WHAT THIS TASK INVOLVES:
Using the material below, print the line that contains "(** Checked o1js", the line that contains "(** [mul] of", and every line in between, exactly and nothing else.

DATA FOR THIS TASK:

————

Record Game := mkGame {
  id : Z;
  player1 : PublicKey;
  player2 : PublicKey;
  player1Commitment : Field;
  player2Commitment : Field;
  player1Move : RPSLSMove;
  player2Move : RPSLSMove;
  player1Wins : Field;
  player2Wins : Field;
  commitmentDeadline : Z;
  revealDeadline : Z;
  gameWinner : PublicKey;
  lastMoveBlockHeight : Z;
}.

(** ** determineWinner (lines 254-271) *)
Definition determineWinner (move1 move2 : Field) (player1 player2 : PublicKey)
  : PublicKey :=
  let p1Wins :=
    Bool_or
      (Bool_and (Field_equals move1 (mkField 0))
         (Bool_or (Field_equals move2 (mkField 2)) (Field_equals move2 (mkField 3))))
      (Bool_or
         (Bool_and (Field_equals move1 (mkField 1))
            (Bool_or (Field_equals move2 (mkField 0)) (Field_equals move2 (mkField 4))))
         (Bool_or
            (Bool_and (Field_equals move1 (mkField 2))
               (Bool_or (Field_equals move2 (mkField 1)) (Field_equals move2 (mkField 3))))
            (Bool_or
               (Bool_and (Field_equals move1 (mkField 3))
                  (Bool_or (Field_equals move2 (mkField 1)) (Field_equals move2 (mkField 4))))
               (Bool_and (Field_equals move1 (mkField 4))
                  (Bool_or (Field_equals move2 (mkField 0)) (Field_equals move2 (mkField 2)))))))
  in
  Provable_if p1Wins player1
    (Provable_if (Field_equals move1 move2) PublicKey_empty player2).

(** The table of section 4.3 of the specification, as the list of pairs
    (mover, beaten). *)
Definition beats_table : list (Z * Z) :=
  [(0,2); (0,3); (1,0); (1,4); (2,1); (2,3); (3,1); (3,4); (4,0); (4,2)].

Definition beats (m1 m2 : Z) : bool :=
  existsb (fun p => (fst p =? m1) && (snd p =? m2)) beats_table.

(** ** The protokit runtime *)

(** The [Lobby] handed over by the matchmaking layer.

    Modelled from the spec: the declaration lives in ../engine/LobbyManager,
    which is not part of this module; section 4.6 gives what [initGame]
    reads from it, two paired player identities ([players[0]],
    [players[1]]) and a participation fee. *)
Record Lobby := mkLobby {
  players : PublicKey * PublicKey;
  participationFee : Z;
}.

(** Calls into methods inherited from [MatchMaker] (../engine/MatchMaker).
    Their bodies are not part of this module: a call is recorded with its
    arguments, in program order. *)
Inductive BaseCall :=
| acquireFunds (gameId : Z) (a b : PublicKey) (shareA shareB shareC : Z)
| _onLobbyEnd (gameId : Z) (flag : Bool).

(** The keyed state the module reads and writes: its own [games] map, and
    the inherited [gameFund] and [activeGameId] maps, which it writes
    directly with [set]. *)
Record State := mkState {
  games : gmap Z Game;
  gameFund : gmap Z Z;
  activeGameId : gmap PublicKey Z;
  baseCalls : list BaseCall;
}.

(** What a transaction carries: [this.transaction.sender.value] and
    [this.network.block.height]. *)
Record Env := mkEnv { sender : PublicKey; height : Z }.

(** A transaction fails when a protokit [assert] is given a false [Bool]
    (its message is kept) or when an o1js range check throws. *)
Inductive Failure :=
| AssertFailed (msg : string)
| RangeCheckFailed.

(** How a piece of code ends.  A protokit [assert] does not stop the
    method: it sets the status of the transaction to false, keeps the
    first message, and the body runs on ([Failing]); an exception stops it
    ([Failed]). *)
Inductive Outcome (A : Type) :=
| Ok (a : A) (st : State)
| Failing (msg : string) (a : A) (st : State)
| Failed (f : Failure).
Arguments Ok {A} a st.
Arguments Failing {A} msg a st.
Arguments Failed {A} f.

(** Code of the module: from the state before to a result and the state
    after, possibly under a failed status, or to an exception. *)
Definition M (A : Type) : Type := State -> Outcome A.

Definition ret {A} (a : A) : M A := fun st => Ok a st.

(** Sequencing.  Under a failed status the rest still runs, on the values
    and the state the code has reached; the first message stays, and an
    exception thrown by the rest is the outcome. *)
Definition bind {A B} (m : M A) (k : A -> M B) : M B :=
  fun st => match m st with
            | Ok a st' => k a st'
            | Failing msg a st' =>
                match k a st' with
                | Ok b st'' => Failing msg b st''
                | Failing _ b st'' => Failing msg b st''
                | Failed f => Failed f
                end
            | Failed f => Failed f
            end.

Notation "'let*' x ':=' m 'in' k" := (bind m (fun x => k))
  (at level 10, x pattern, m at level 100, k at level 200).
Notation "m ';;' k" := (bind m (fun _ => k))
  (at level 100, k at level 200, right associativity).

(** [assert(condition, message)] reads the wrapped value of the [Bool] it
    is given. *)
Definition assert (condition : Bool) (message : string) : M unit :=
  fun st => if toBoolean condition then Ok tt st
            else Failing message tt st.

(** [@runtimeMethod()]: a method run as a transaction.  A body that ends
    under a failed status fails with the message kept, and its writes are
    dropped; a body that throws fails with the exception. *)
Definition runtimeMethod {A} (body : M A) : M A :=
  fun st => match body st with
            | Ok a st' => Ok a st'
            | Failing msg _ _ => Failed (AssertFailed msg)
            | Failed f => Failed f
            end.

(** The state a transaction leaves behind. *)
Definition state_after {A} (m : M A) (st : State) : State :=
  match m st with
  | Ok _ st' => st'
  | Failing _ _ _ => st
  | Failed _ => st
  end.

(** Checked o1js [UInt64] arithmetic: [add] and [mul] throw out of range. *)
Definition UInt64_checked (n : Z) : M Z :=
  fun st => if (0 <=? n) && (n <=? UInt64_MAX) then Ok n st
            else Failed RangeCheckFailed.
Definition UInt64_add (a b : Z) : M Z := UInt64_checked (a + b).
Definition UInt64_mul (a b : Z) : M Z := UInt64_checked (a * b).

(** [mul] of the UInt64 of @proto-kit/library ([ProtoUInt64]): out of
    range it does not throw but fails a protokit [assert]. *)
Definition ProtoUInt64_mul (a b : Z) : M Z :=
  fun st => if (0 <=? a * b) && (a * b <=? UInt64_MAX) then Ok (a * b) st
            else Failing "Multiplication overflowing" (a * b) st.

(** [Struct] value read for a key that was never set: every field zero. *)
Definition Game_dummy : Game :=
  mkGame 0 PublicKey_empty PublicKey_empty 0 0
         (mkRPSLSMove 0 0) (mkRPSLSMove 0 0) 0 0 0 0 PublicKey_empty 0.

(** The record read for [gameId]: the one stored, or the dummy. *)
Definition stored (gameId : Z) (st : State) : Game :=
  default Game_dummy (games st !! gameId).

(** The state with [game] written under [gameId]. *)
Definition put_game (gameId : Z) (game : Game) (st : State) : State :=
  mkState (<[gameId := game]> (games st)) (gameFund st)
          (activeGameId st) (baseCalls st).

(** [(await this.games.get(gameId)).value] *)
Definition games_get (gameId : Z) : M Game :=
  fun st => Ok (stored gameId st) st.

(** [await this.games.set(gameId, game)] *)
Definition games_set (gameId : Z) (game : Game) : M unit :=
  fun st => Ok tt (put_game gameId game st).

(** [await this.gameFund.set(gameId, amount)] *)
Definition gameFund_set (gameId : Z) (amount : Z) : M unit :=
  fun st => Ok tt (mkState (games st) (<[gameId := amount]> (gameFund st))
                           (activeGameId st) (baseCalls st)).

————

ANSWER SPACE:
(** Checked o1js [UInt64] arithmetic: [add] and [mul] throw out of range. *)
Definition UInt64_checked (n : Z) : M Z :=
  fun st => if (0 <=? n) && (n <=? UInt64_MAX) then Ok n st
            else Failed RangeCheckFailed.
Definition UInt64_add (a b : Z) : M Z := UInt64_checked (a + b).
Definition UInt64_mul (a b : Z) : M Z := UInt64_checked (a * b).

(** [mul] of the UInt64 of @proto-kit/library ([ProtoUInt64]): out of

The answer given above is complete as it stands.